Les néons du Carrefour crachent leur lumière froide. Caisses bondées, scanners qui bipent sans fin. J’assure les rouleaux de monnaie, roller agile sur mes patins. Cheveux bruns raides aux épaules, maquillage léger, regard dur de chef d’équipe. Sous mon uniforme strict, mon corps bout. Appétit sexuel dévorant, coincé dans ce cadre pro étouffant. Ben passe à la caisse. Dix-neuf ans, air timide, yeux qui glissent sur moi. Nos doigts s’effleurent sur les billets. Électricité. Tension immédiate. Il range ses sacs, s’attarde. Je le fixe, dure. Il part. Mais je sais. Il reviendra.
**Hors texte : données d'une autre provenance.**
(* ===== verification/FlagsProps.v ===== *)
(** * FlagsProps: what the flags and the environment give (src/pkg/flag.go, src/pkg/flags,
    src/etcdserver/cluster.go)

    A flag of the command line goes before the environment, and the environment before the
    default.  A value keeps its type.  A cluster is read back from its text, and so is an
    address; and what is accepted although it is not meant to be. *)

From stdpp Require Import pretty sorting.
From Stdlib Require Import String Ascii.
From S2P Require Import Prelude Wire Raftpb RaftpbCodec Etcdserverpb Wal WalNames Snap.
From S2P Require Import Paths TtlHeap EtcdError StoreEvent WatcherHub StoreNode Store.
From S2P Require Import Url Server Http Client Sha1 Cluster Proxy NetUrl Transport Flags.

(** ** Values keep their type *)
Definition kind (v : flagValue) : nat :=
  match v with
  | VString _ => 0 | VInt64 _ => 1 | VBool _ => 2 | VDuration _ => 3 | VCluster _ => 4
  | VURLs _ => 5 | VCORS _ => 6 | VProxy _ => 7 | VAddr _ => 8 | VDeprecated _ => 9
  end.

Section flags.
Context `{HeaderRange} (parseDuration : string → option Z).

Lemma setValue_kind s v : kind (setValue parseDuration s v).1 = kind v.
Proof. destruct v; cbn [setValue]; repeat (case_match; simpl); done. Qed.

(** The flags of [fs'] are those of [fs], with values of the same types. *)
Definition same_kinds (fs fs' : FlagSet) : Prop :=
  ∀ name, kind <$> fs_formal fs' !! name = kind <$> fs_formal fs !! name.

#[export] Instance same_kinds_refl : Reflexive same_kinds.
Proof. by intros fs name. Qed.
#[export] Instance same_kinds_trans : Transitive same_kinds.
Proof. intros a b c H1 H2 name. by rewrite H2. Qed.

Lemma flagSet_kinds name value fs : same_kinds fs (flagSet parseDuration name value fs).1.
Proof.
  intros k. unfold flagSet. destruct (fs_formal fs !! name) as [v|] eqn:E; [|done].
  pose proof (setValue_kind value v) as Hk. destruct (setValue _ value v) as [v' err]. simpl in Hk.
  destruct err; simpl; (destruct (decide (k = name)) as [->|Hne];
    [rewrite lookup_insert_eq, E; simpl; by rewrite Hk|by rewrite lookup_insert_ne by done]).
Qed.

Lemma parseFlag_kinds name value fs k :
  (∀ fs', same_kinds fs fs' → same_kinds fs (k fs').1) →
  same_kinds fs (parseFlag parseDuration name value fs k).1.
Proof.
  intros Hk. unfold parseFlag. pose proof (flagSet_kinds name value fs) as Hs.
  destruct (flagSet _ name value fs) as [fs' [e|]]; [exact Hs|]. by apply Hk.
Qed.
Fin de service. Vingt heures. Nuit tombe. À l’arrêt bus, lascars friment avec leur bâton. Scooter vrombit. Ben. ‘Salut. Tu vas attendre longtemps. Je te raccompagne ?’ Dégage, craché sec. Il hausse les épaules, démarre. Hé ! J’hésite. Risque monte. Dix lascars vaut mieux un timide. Je trottine, monte derrière. Mes mains serrent sa taille ferme. Parfum de sueur jeune. Aux Cerisiers, son torse chauffe mes paumes. Il descend, supplie. ‘Je suis venu pour toi.’ Je souris, froide. ‘Savouré bien, je pars dans une semaine.’ Porte claque. Boîte aux lettres. Il note son numéro sur une pub. ‘Je te revois demain.’ Jeu lancé. Mon ventre palpite.
L’Approche
Dix heures. Rayons céréales. Il erre. M’approche. ‘J’achète du café.’ Yeux levés au ciel. Mais il insiste. Pause à deux heures. Quick. Je ziguezague sur rollers, cœur bat. Devant le magasin, il m’attend. Scooter. Ses mains sur moi ? Non, les miennes enserclent fort. Quick bondé. Menus frittes. Rire éclate. Dents blanches. ‘Tu dragues souvent ?’ ‘J’sais pas draguer.’ Amusée. Puis : ‘T’y connais en PC ?’ Chez moi. Il répare. Dans l’ascenseur, nos corps collés. Parfum. Chaleur. PC neuf. ‘Fatiguée.’ Porte. Il tente : ‘Je vais t’embrasser.’ Clac. Portail au nez. Mais nuit appelle. Trois heures. SMS : Viens.
L’Explosion
Il déboule. Hall sombre. Je l’agrippe par le sweat. Lèvres écrasées. Goût fraise. Langues s’emmêlent. Boîtes aux lettres contre son dos. Gémis. ‘Hum, Ben.’ Ascenseur. Cou mordillé. Porte verrouillée en hâte, clé tremble. Clac sec. Chambre. Sweat arraché. Mon maillot de foot vole. Seins nus, petits, durs. Il suce mamelles. Langue tourne. ‘Oh putain, Ben.’ Pantalon coton glisse. Culotte blanche trempée. Toison noire. Cicatrice bassin. Il lèche à travers tissu. Feu. Cuisses serrent sa tête. Langue fouille chatte. Lèvres gonflées lapées. Cris étouffés. ‘Oui, bouffe-moi.’ Mais stop. Séro. Larmes. ‘Va-t’en.’ Il refuse. ‘Préservatifs.’ Capote sort de sa poche. Rage. Tendresse. Il me renverse. Bite dure jaillit. Capote enfilée vite. ‘J’ai envie de ta queue.’ Il enfonce. Brut. Sec. Bureau ? Mon studio, terrain charnel. Lit grince. Couvre-moi. ‘Baise-moi fort, timide.’ Hanches claquent. Moiteur suintante. Sueur coule sous néons chambre. Imprimante bourdonne au loin, pubs sorties. Risque : voisin-collègue pourrait entendre. Adrénaline explose. ‘Plus profond, salope-toi.’ Orgasme déchire. Il jouit, grogne. Corps tremblants.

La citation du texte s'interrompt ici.